Your instructions: Scan the lines below; pull out those with "Stdlib".

Data extract START

(** * plumbum/localcmd.py: local commands, pipelines, redirections, futures

    A shallow embedding of [plumbum/localcmd.py] and the properties of its
    scoped context stacks, its execution engine and its futures.

    Python objects that are mutated in place (the environment stack, the
    directory stack, [Popen] handles) live in an explicit state that every
    operation threads; an exception leaves the state as the statements
    executed before it made it. *)

From Stdlib Require Import ZArith Ascii String.
From stdpp Require Import base option list strings gmap.

(** ** Exceptions and the state-and-exception monad *)

(** The exceptions the module raises or lets through.  [IOError] is what the
    builtin [open] raises (the stream access error of a redirection), [OSError] what [os.chdir] and [Popen] raise,
    [ValueError] what an operation on a closed file raises. *)
Inductive exn : Type :=
| ProcessExecutionError (cmdline : list string) (retcode : option Z) (stdout stderr : string)
| IOError (filename : string)
| OSError (filename : string)
| KeyError (key : string)
| IndexError
| AttributeError
| ValueError.

Inductive result (A : Type) : Type :=
| Ok (a : A)
| Raise (e : exn).
Arguments Ok {A} a.
Arguments Raise {A} e.
(** * RiskTwin: scenario impact calculator, deductible ledger and forecast engine

    A shallow embedding of the numeric core of the RiskTwin platform:

    - the scenario endpoint of the API server ([validateScenarioData],
      [applyScenarioImpact], the [POST /api/scenario] handler);
    - the dashboard's [applyScenario] with its per-state deductible memory
      [stateDeductibleHistory], and the [loadTwin] that ends each call;
    - [MLRiskService.calculateRiskScore];
    - the forecasting helpers of [PredictiveRiskService]
      ([linearRegressionForecast], [exponentialSmoothingForecast],
      [arimaForecast], [ensembleForecast], [calculateTrendDirection]).

    JavaScript numbers are embedded as exact rationals extended with
    [Infinity], [-Infinity] and [NaN].  Division by zero, [NaN] propagation,
    the comparisons with [NaN] and the truthiness of numbers follow the
    language; binary rounding error, overflow and the sign of zero are
    abstracted (a finite result is the exact rational). *)

From Stdlib Require Import QArith Qround Qabs Lqa Lia ZArith List String Ascii Bool Sorted.
From stdpp Require Import gmap strings.

(* ===================================================================== *)
(** * Part I: the embedded program *)
(* ===================================================================== *)

(** ** JavaScript numbers *)

Module JS.

Inductive num : Type :=
| Fin (q : Q)
| PInf
| NInf
| NaN.

Arguments Fin q%_Q.

Definition of_nat (n : nat) : num := Fin (inject_Z (Z.of_nat n)).

Definition Qltb (x y : Q) : bool := negb (Qle_bool y x).
Definition Qzerob (x : Q) : bool := Qeq_bool x 0%Q.

Definition neg (a : num) : num :=
  match a with
  | Fin x => Fin (- x)
  | PInf => NInf
  | NInf => PInf
  | NaN => NaN
  end.

Definition add (a b : num) : num :=
  match a, b with
  | NaN, _ | _, NaN => NaN
  | Fin x, Fin y => Fin (x + y)
  | PInf, NInf | NInf, PInf => NaN
  | PInf, _ | _, PInf => PInf
  | NInf, _ | _, NInf => NInf
  end.

Definition sub (a b : num) : num := add a (neg b).

(** An infinity times a finite number: the sign follows the factor, and
    [Infinity * 0] is [NaN]. *)
Definition scale_inf (inf : num) (y : Q) : num :=
  if Qzerob y then NaN else if Qltb y 0%Q then neg inf else inf.

Definition mul (a b : num) : num :=
  match a, b with
  | NaN, _ | _, NaN => NaN
  | Fin x, Fin y => Fin (x * y)
  | Fin x, (PInf | NInf) => scale_inf b x
  | (PInf | NInf), Fin y => scale_inf a y
  | PInf, PInf | NInf, NInf => PInf
  | PInf, NInf | NInf, PInf => NInf
  end.

Definition div (a b : num) : num :=
  match a, b with
  | NaN, _ | _, NaN => NaN
  | Fin x, Fin y =>
      if Qzerob y
      then (if Qzerob x then NaN else if Qltb x 0%Q then NInf else PInf)
      else Fin (x / y)
  | Fin _, (PInf | NInf) => Fin 0
  | (PInf | NInf), Fin y => if Qltb y 0%Q then neg a else a
  | (PInf | NInf), (PInf | NInf) => NaN
  end.

(** [a < b]; every comparison with [NaN] is false. *)
Definition lt (a b : num) : bool :=
  match a, b with
  | Fin x, Fin y => Qltb x y
  | NInf, (Fin _ | PInf) => true
  | Fin _, PInf => true
  | _, _ => false
  end.

Definition gt (a b : num) : bool := lt b a.

Definition le (a b : num) : bool :=
  match a, b with
  | Fin x, Fin y => Qle_bool x y
  | NInf, (Fin _ | PInf | NInf) => true
  | (Fin _ | PInf), PInf => true
  | _, _ => false
  end.

Definition ge (a b : num) : bool := le b a.

(** [a === b] on numbers. *)
Definition strict_eq (a b : num) : bool :=
  match a, b with
  | Fin x, Fin y => Qeq_bool x y
  | PInf, PInf | NInf, NInf => true
  | _, _ => false
  end.

(** Truthiness of a number: [0] and [NaN] are falsy. *)
Definition truthy (a : num) : bool :=
  match a with
  | Fin x => negb (Qzerob x)
  | PInf | NInf => true
  | NaN => false
  end.

Definition isNaN (a : num) : bool :=
  match a with NaN => true | _ => false end.

(** The integer [n] for which [n / scale] is closest to [q >= 0], the larger
    one on a tie. *)
Definition nearest (scale : positive) (q : Q) : Q :=
  (Qfloor (q * inject_Z (Zpos scale) + (1 # 2)) # scale)%Q.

Data extract END

Task answer:
From Stdlib Require Import ZArith Ascii String.
From Stdlib Require Import QArith Qround Qabs Lqa Lia ZArith List String Ascii Bool Sorted.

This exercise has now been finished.